Y Combinator-CEO Garry Tan plädiert für einen ausgewogenen Ansatz zur KI-Destillation angesichts von Bedenken über chinesische Technologiemethoden

09/10/2026, 07:37 PM economy research ai

Während des jährlichen Demo Days von Y Combinator äußerte Garry Tan eine gelassene Haltung gegenüber der laufenden Debatte über die KI-Modell-Destillation, einen Prozess, bei dem Ausgaben aus fortschrittlichen KI-Modellen verwendet werden, um weniger leistungsfähige Modelle zu trainieren.

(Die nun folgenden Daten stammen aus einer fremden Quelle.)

(* ===== verification/Doubles.v ===== *)
(** * What a test's application reaches

    Models the rest of [celeritytest]'s doubles: the cache stub ([cache_stub.go]), the provider
    that hands doubles out in place of deployed resources, or beside live ones ([provider.go],
    [live.go]), and the database that refuses ([database.go]).  A test that fails stops, and is
    an [Err] with what it is told; a double is known by its identity, the order it was made in. *)

From S2P Require Import Prelude GoStrings Json Errors Handler Values Store Config Resources Batch Bucket RedisCache S3 Contracts Layer Traced Recording.
From stdpp Require Import options.

(** ** The cache stub *)

(** [notConfigured]. *)
Definition notConfigured (resource call : string) : error := EString ("celeritytest: " +:+ resource +:+
  " was asked for " +:+ call +:+ ", which this test did not arrange. Set the matching function " +:+
  "on the stub to say what it should answer").

(** Each method of the stub: the call it records, and what goes with the error where nothing
    was arranged. *)
Definition stub_string {A} (op : strings_op A) : string * A :=
  match op with
  | CAppend _ _ => ("Append", 0%Z) | CDelete _ => ("Delete", false) | CDeleteMany _ => ("DeleteMany", 0%Z)
  | CGet _ => ("Get", "") | CGetMany _ => ("GetMany", ∅) | CGetSet _ _ => ("GetSet", "")
  | CSet _ _ _ => ("Set", false) | CSetMany _ => ("SetMany", ())
  end.
Definition stub_key {A} (op : keys_op A) : string * A :=
  match op with
  | KExists _ => ("Exists", false) | KTTL _ => ("TTL", (0%Z, false)) | KExpire _ _ => ("Expire", false)
  | KPersist _ => ("Persist", false) | KType _ => ("Type", "") | KRename _ _ => ("Rename", ())
  end.
Definition stub_counter {F A} (fzero : F) (op : counters_op F A) : string * A :=
  match op with
  | NDecrement _ _ => ("Decrement", 0%Z) | NIncrement _ _ => ("Increment", 0%Z)
  | NIncrementFloat _ _ => ("IncrementFloat", fzero)
  end.
Definition stub_hash {A} (op : hashes_op A) : string * A :=
  match op with
  | HashDelete_ _ _ => ("HashDelete", 0%Z) | HashExists_ _ _ => ("HashExists", false)
  | HashGet_ _ _ => ("HashGet", "") | HashGetAll_ _ => ("HashGetAll", ∅)
  | HashIncrement_ _ _ _ => ("HashIncrement", 0%Z) | HashKeys_ _ => ("HashKeys", [])
  | HashLen_ _ => ("HashLen", 0%Z) | HashSet_ _ _ => ("HashSet", ())
  end.
Definition stub_list {A} (op : lists_op A) : string * A :=
  match op with
  | ListIndex_ _ _ => ("ListIndex", "") | ListLen_ _ => ("ListLen", 0%Z) | ListPop_ _ _ _ => ("ListPop", [])
  | ListPush_ _ _ _ => ("ListPush", 0%Z) | ListRange_ _ _ _ => ("ListRange", [])
  | ListTrim_ _ _ _ => ("ListTrim", ())
  end.
Definition stub_set {A} (op : sets_op A) : string * A :=
  match op with
  | SetAdd_ _ _ => ("SetAdd", 0%Z) | SetDiff_ _ => ("SetDiff", []) | SetIntersect_ _ => ("SetIntersect", [])
  | SetIsMember_ _ _ => ("SetIsMember", false) | SetLen_ _ => ("SetLen", 0%Z)
  | SetMembers_ _ => ("SetMembers", []) | SetRemove_ _ _ => ("SetRemove", 0%Z) | SetUnion_ _ => ("SetUnion", [])
  end.
Definition stub_sorted {F A} (fzero : F) (op : sorted_op F A) : string * A :=
  match op with
  | SortedSetAdd_ _ _ => ("SortedSetAdd", 0%Z)
  | SortedSetCountByScore_ _ _ => ("SortedSetCountByScore", 0%Z)
  | SortedSetIncrement_ _ _ _ => ("SortedSetIncrement", fzero)
  | SortedSetLen_ _ => ("SortedSetLen", 0%Z)
  | SortedSetRange_ _ _ _ _ => ("SortedSetRange", [])
  | SortedSetRangeByScore_ _ _ _ => ("SortedSetRangeByScore", [])
  | SortedSetRank_ _ _ _ => ("SortedSetRank", 0%Z)
  | SortedSetRemove_ _ _ => ("SortedSetRemove", 0%Z)
  | SortedSetRemoveByRank_ _ _ _ => ("SortedSetRemoveByRank", 0%Z)
  | SortedSetRemoveByScore_ _ _ => ("SortedSetRemoveByScore", 0%Z)
  | SortedSetScore_ _ _ => ("SortedSetScore", fzero)
  end.
Definition stub_whole {Q V C A} (no_connection : C) (op : whole_op Q V C A) : string * A :=
  match op with Transaction_ _ => ("Transaction", []) | Connection__ => ("Connection", no_connection) end.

Während Unternehmen wie OpenAI und Anthropic Alarm geschlagen haben über angebliche Praktiken chinesischer Firmen, glaubt Tan, dass die Regulierungsbehörden es priorisieren sollten, ein Gleichgewicht zwischen offenen Gewichtmodellen und Grenzmodellen zu schaffen, anstatt Einschränkungen bei der Destillation zu verhängen.

Er hob die laufenden rechtlichen Auseinandersetzungen rund um KI-Trainingsdaten hervor, einschließlich Klagen, an denen The New York Times und Anthropic beteiligt sind, die die Komplexität des Urheberrechts in der KI verdeutlichen.

Tan betonte auch die Bedeutung, unmittelbare Cybersecurity-Risiken anzugehen, anstatt spekulative Ängste über die Zukunft der KI zu schüren, und plädierte dafür, den Fokus auf aktuelle Bedrohungen und nicht auf hypothetische Szenarien zu legen.

Er stellte fest, dass, obwohl KI zu Arbeitsplatzverlusten führen kann, der Übergang zur Automatisierung sich über Jahrzehnte erstrecken wird, was der Gesellschaft ermöglicht, sich anzupassen. Y Combinator bleibt engagiert, in KI zu investieren, wobei eine signifikante Mehrheit der Startups bei ihrem Demo Day auf maschinelles Lernen und KI-Technologien fokussiert ist.